Six Definitive Films: The ultimate beginner's guide to Japanese film noir

Film noir has always had an American connotation to it but world cinema adopted the noir frameworks in various ways, interpreting them in their respective cultural microcosms. According to scholars, the origin of the noir spirit can be traced back to the end of the First World War but it has evolved into fascinating forms since then.

For Japanese cinema, the lens film noir became a vitally important tool to analyse the socioeconomic conditions of a post-war Japan. Japanese filmmakers used noir sensibilities to paint a comprehensive portrait of a ravaged country that had been subjected to rapid moral decadence and widespread social corruption.

While there were precursors to film noir in Japan in the 1930s as well, it only started gaining momentum in later decades when prominent directors such as Akira Kurosawa used the genre to ask incisive questions about contemporary Japanese society. The younger artists who emerged during the Japanese New Wave interpreted the cinematic conventions of film noir in more radical ways.

A beginner’s guide to Japanese film noir:

Stakeout (Yoshitaro Nomura, 1958)

An important film noir from the late ’50s, Stakeout is an impressive directorial effort by Yoshitaro Nomura. Contextualised within the sweltering heat of an unbearable summer, the film brings the narrative tension to a palpable boiling point.

Two detectives in Tokyo are assigned with the task of observing the girlfriend of a prime suspect in the hopes that he will make contact with her. As the film progresses, neutral observation slowly transforms into projected personal connections.

High and Low (Akira Kurosawa, 1963)

Probably the most famous as well as the greatest Japanese film noir from that period, Akira Kurosawa’s 1963 magnum opus is a sublime cinematic experience. A powerful commentary on class divides and moral corruption, High and Low engages the audience in a relentless chase for justice.

However, justice means something else in this complex story about a wealthy businessman who loses all of his capital while trying to save the life of his employee’s son.
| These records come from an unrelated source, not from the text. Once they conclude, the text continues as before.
(* ===== verification/Cookies.v ===== *)
(** * Cookies for scripts ([src/net.c])

    [document.cookie]: the Netscape-format jars of a site's partition, what a
    page reads from them and what an assignment writes. The file system is a
    finite map from file names to contents; SHA-256 and [curl_getdate] are
    parameters. *)

From S2P Require Import Prelude CStr GLib Config Freenet Url.

Definition is_blank (c : ascii) : bool := (c =c " ") || (c =c "009").
Definition trim_blanks_right (s : bytes) : bytes := rev (drop_while is_blank (rev s)).
Definition trim_blanks (s : bytes) : bytes := trim_blanks_right (drop_while is_blank s).

(** Contents by file name. *)
Abbreviation files := (gmap bytes bytes).

Abbreviation tab_str := (["009"%char]).
Abbreviation nl_str := (["010"%char]).

Section Cookies.
Context {G : GLib} {L : Lexbor} {P : Psl}.
(** [g_compute_checksum_for_string(G_CHECKSUM_SHA256, s, -1)] and
    [curl_getdate(s, NULL)] ([-1]: not a date). *)
Variable sha256_hex : bytes -> bytes.
Variable curl_getdate : bytes -> Z.

Definition partition_name (top_origin : option bytes) : bytes :=
  let key := match top_origin with Some ((_ :: _) as o) => o | _ => $"default" end in
  take 32 (sha256_hex key).
Definition ns_net_cookie_path_for_partition (top_origin : option bytes) : bytes :=
  partition_name top_origin ++ $".txt".
Definition ns_net_cookie_js_path_for_partition (top_origin : option bytes) : bytes :=
  partition_name top_origin ++ $".js.txt".

(** ** Reading *)

Record cookie_line := {
  c_domain : bytes; c_tail : bytes; c_path : bytes; c_secure : bytes;
  c_expiry : bytes; c_name : bytes; c_value : bytes;
}.

(** The seven fields of a line; [None] when there are fewer. *)
Definition cookie_fields (line : bytes) : option cookie_line :=
  match g_strsplit_max line tab_str 7 with
  | d :: t :: p :: s :: e :: n :: v :: _ =>
      Some {| c_domain := d; c_tail := t; c_path := p; c_secure := s;
              c_expiry := e; c_name := n; c_value := v |}
  | _ => None
  end.

Definition domain_matches (host cdomain : bytes) : bool :=
  if head_is (fun c => c =c ".") cdomain then
    let hl := length host in
    let dl := length cdomain in
    ((dl <=? hl) && g_ascii_strcasecmp0 (drop (hl - dl) host) cdomain) ||
    g_ascii_strcasecmp0 host (drop 1 cdomain)
  else g_ascii_strcasecmp0 host cdomain.

Definition path_matches (path cpath : bytes) : bool :=
  match last cpath with
  | None => true
  | Some c =>
      if negb (g_str_has_prefix path cpath) then false
      else match drop (length cpath) path with
           | [] => true
           | d :: _ => (d =c "/") || (c =c "/")
           end
  end.

Definition cookie_visible (host path : bytes) (is_https : bool) (now : Z) (f : cookie_line) : bool :=
  let csecure := g_ascii_strcasecmp0 (c_secure f) ($"TRUE") in
  let cexpiry := g_ascii_strtoll10 (c_expiry f) in
  domain_matches host (c_domain f) && path_matches path (c_path f) &&
  negb (csecure && negb is_https) &&
  negb (negb (cexpiry =? 0)%Z && (cexpiry <? now)%Z).

(** The names in the order they were first seen, and their last values. *)
Record seen := { s_order : list bytes; s_vals : gmap bytes bytes }.

Definition cookie_see (host path : bytes) (is_https : bool) (now : Z) (st : seen) (raw : bytes) : seen :=
  let line := g_strchomp raw in
  match line with
  | [] => st
  | c :: _ =>
      if c =c "#" then st
      else
        match cookie_fields line with
        | None => st
        | Some f =>
            if cookie_visible host path is_https now f && negb (length (c_name f) =? 0) then
              {| s_order := match s_vals st !! c_name f with
                            | Some _ => s_order st
                            | None => s_order st ++ [c_name f]
                            end;
                 s_vals := <[c_name f := c_value f]> (s_vals st) |}
            else st
        end
  end.

Definition jar_lines (fs : files) (fp : bytes) : list bytes :=
  match fs !! fp with
  | None => []
  | Some contents => g_strsplit (cstr_of contents) nl_str
  end.

Definition cookie_text (st : seen) : bytes :=
  fold_left (fun out nm =>
    out ++ (if length out =? 0 then [] else $"; ") ++ nm ++ $"=" ++
    match s_vals st !! nm with Some v => v | None => [] end) (s_order st) [].

Definition url_is_https (p : ns_url_parts) : bool := g_ascii_strcasecmp0 (protocol p) ($"https:").

Definition ns_net_cookies_for_js (fs : files) (now : Z) (url : option bytes) : option bytes :=
  match url with
  | None | Some [] => None
  | Some _ =>
      match ns_url_parts_new url with
      | None => None
      | Some parts =>
          if length (hostname parts) =? 0 then None
          else
            let path := match pathname parts with [] => $"/" | p => p end in
            match ns_url_site_from url with
            | None | Some [] => None
            | Some site =>
                let lines := jar_lines fs (ns_net_cookie_path_for_partition (Some site)) ++
                             jar_lines fs (ns_net_cookie_js_path_for_partition (Some site)) in
                let st := fold_left (cookie_see (hostname parts) path (url_is_https parts) now) lines
                            {| s_order := []; s_vals := ∅ |} in
                match cookie_text st with [] => None | out => Some out end
            end
      end
  end.

(** ** Writing *)

Record cookie_attrs := {
  domain_attr : option bytes; path_attr : option bytes; secure : bool;
  has_expiry : bool; expired : bool; expiry : Z;
}.
Definition no_attrs : cookie_attrs :=
  {| domain_attr := None; path_attr := None; secure := false;
     has_expiry := false; expired := false; expiry := 0 |}.

(** One attribute [tok] of the cookie, trailing blanks removed. *)
Definition cookie_attr (now : Z) (a : cookie_attrs) (tok : bytes) : cookie_attrs :=
  let '(Build_cookie_attrs dom pth sec he ex xp) := a in
  let key := before tok "=" in
  let av := match strchr tok "=" with
            | Some eq => Some (drop_while is_blank (drop 1 eq))
            | None => None
            end in
  let is_key := fun name => (length key =? length name) && g_ascii_strncasecmp0 tok name (length name) in
  if is_key ($"secure") then Build_cookie_attrs dom pth true he ex xp
  else
    match av with
    | None => a
    | Some v =>
        if is_key ($"max-age") then
          let ma := g_ascii_strtoll10 v in
          if negb (bool_decide (g_ascii_strtoll10_end v = v)) then
            Build_cookie_attrs dom pth sec true (ma <=? 0)%Z
              (if (0 <? ma)%Z then wrap_s 64 (now + ma) else xp)
          else a
        else if is_key ($"expires") && negb he then
          let t := curl_getdate v in
          if (t =? -1)%Z then a
          else Build_cookie_attrs dom pth sec true (if (t <=? now)%Z then true else ex) t
        else if is_key ($"domain") then Build_cookie_attrs (Some v) pth sec he ex xp
        else if is_key ($"path") then Build_cookie_attrs dom (Some v) sec he ex xp
        else a
    end.

Fixpoint cookie_attr_loop (fuel : nat) (now : Z) (a : cookie_attrs) (p : bytes) : cookie_attrs :=
  match fuel with
  | O => a
  | S fuel' =>
      match drop_while (fun c => (c =c ";") || is_blank c) p with
      | [] => a
      | p =>
          let a := cookie_attr now a (trim_blanks_right (before p ";")) in
          match strchr p ";" with
          | None => a
          | Some e => cookie_attr_loop fuel' now a (drop 1 e)
          end
      end
  end.

(** The cookie prefixes; [true] when they forbid the cookie. *)
Definition cookie_prefix_refused (name : bytes) (is_https : bool) (a : cookie_attrs) : bool :=
  if (9 <=? length name) && g_ascii_strncasecmp0 name ($"__Secure-") 9 &&
     negb (secure a && is_https) then true
  else
    (7 <=? length name) && g_ascii_strncasecmp0 name ($"__Host-") 7 &&
    (negb (secure a) || negb is_https ||
     match domain_attr a with Some (_ :: _) => true | _ => false end ||
     match path_attr a with Some ((_ :: _) as p) => negb (strcmp0 p ($"/")) | _ => false end).

(** The domain and tail fields of the line; [None]: the [Domain] is refused. *)
Definition cookie_file_domain (host : bytes) (a : cookie_attrs) : option (bytes * bytes) :=
  match domain_attr a with
  | Some ((_ :: _) as attr) =>
      let d := if head_is (fun c => c =c ".") attr then drop 1 attr else attr in
      let dl := length d in
      let hl := length host in
      let ok := g_ascii_strcasecmp0 host d ||
                ((dl <? hl) &&
                 match nth_error host (hl - dl - 1) with Some c => c =c "." | None => false end &&
                 g_ascii_strcasecmp0 (drop (hl - dl) host) d) in
      if negb ok || (dl =? 0) then None
      else if psl_builtin && psl_is_public_suffix (g_ascii_strdown d) then None
      else Some ($"." ++ d, $"TRUE")
  | _ => Some (host, $"FALSE")
  end.

(** [strrchr(s, '/') - s]: the bytes before the last slash. *)
Definition before_last_slash (s : bytes) : option bytes :=
  match strchr (rev s) "/" with
  | Some r => Some (rev (drop 1 r))
  | None => None
  end.

Definition cookie_file_path (request_path : bytes) (a : cookie_attrs) : bytes :=
  match path_attr a with
  | Some ((c :: _) as p) =>
      if c =c "/" then p
      else match before_last_slash request_path with None | Some [] => $"/" | Some d => d end
  | _ => match before_last_slash request_path with None | Some [] => $"/" | Some d => d end
  end.

(** What the rewriting of the file keeps of a line, and whether it is an
    [HttpOnly] cookie of the same name. *)
Definition same_cookie (f : cookie_line) (file_domain path name : bytes) : bool :=
  g_ascii_strcasecmp0 (c_domain f) file_domain && strcmp0 (c_path f) path && strcmp0 (c_name f) name.

Definition keep_line (now : Z) (file_domain path name : bytes) (acc : bytes * bool) (line : bytes)
    : bytes * bool :=
  let '(out, blocked) := acc in
  match line with
  | [] => acc
  | c :: _ =>
      if c =c "#" then
        let blocked' :=
          g_str_has_prefix line ($"#HttpOnly_") &&
          match cookie_fields (drop 10 line) with
          | Some f => same_cookie f file_domain path name
          | None => false
          end in
        (out ++ line ++ nl_str, blocked || blocked')
      else
        match cookie_fields line with
        | None => acc
        | Some f =>
            let cexp := g_ascii_strtoll10 (c_expiry f) in
            let dead := negb (cexp =? 0)%Z && (cexp <? now)%Z in
            if negb (same_cookie f file_domain path name) && negb dead
            then (out ++ line ++ nl_str, blocked) else acc
        end
  end.

Definition cookie_file_line (file_domain tail path : bytes) (sec : bool) (expiry : Z)
    (name value : bytes) : bytes :=
  file_domain ++ tab_str ++ tail ++ tab_str ++ path ++ tab_str ++
  (if sec then $"TRUE" else $"FALSE") ++ tab_str ++ print_d expiry ++ tab_str ++
  name ++ tab_str ++ value.

(** The name, the value and the rest of a cookie string; [None]: there is no
    name. *)
Definition cookie_pair (cookie : bytes) : option (bytes * bytes * option bytes) :=
  let semi := strchr cookie ";" in
  let pair := before cookie ";" in
  match strchr pair "=" with
  | None => None
  | Some eq =>
      if length (before pair "=") =? 0 then None
      else
        match trim_blanks (before pair "=") with
        | [] => None
        | name => Some (name, trim_blanks (drop 1 eq), semi)
        end
  end.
In a world that is indifferent to the plight of the poor, crime becomes the only effective form of transgression.

Pale Flower (Masahiro Shinoda, 1964)

Directed by Masahiro Shinoda, Pale Flower is a noir that espouses all the dazzling sensibilities of the New Wave in Japanese cinema. It follows a yakuza hitman who gets out of prison only to find himself in the most dangerous prison of all – love.

Under the spell of an irresistible femme fatale who asks him to enable her gambling addiction, Pale Flower is one of the greatest achievements of the Japanese New Wave. The filmmaker was deeply inspired by the poetry of Baudelaire and it definitely shows in this uber-cool flick.

A Fugitive from the Past (Tomu Uchida, 1965)

A modernist masterpiece from the brilliant mind of Tomu Uchida, this 1965 gem is a fantastic meditation on crime and its consequences. After a heist, one criminal terminates the rest of his partners and is sheltered by a sex worker who is able to turn things around with the money he gives her.

Years down the line, she runs into the criminal once again but the circumstances are completely different – he has become a high-ranking member of Japanese society. Unable to keep running from his past, things soon come to a grinding halt.

Branded to Kill (Seijun Suzuki, 1967)

One of the most stylish and famous yakuza films from the ’60s, Seijun Suzuki’s fantastic work Branded to Kill is a delight for fans of film noir. It tells the story of a hit man who embarks on a strange mission that seems to be impossible.

An exercise in reconceptualising the film noir style, Branded to Kill was intended to be a low-budget flick but Suzuki transcended the limitations of the commercial plans by focusing on formulating a highly distinctive stylisation of noir cinema.

A Colt Is My Passport (Takashi Nomura, 1967)

Another fantastic yakuza flick from the same year, A Colt Is My Passport directly draws on the spirit of American film noir as well as an eclectic mixture of other inspirations. Following in the footsteps of the French New Wave and Sergio Leone, Takashi Nomura ended up creating something special.

The film features Joe Shishido as a hitman who is hired along with his partner by a yakuza boss to kill a former associate. Caught between two opposing gangs, their journey has everything one wants from a hard-boiled film noir experience.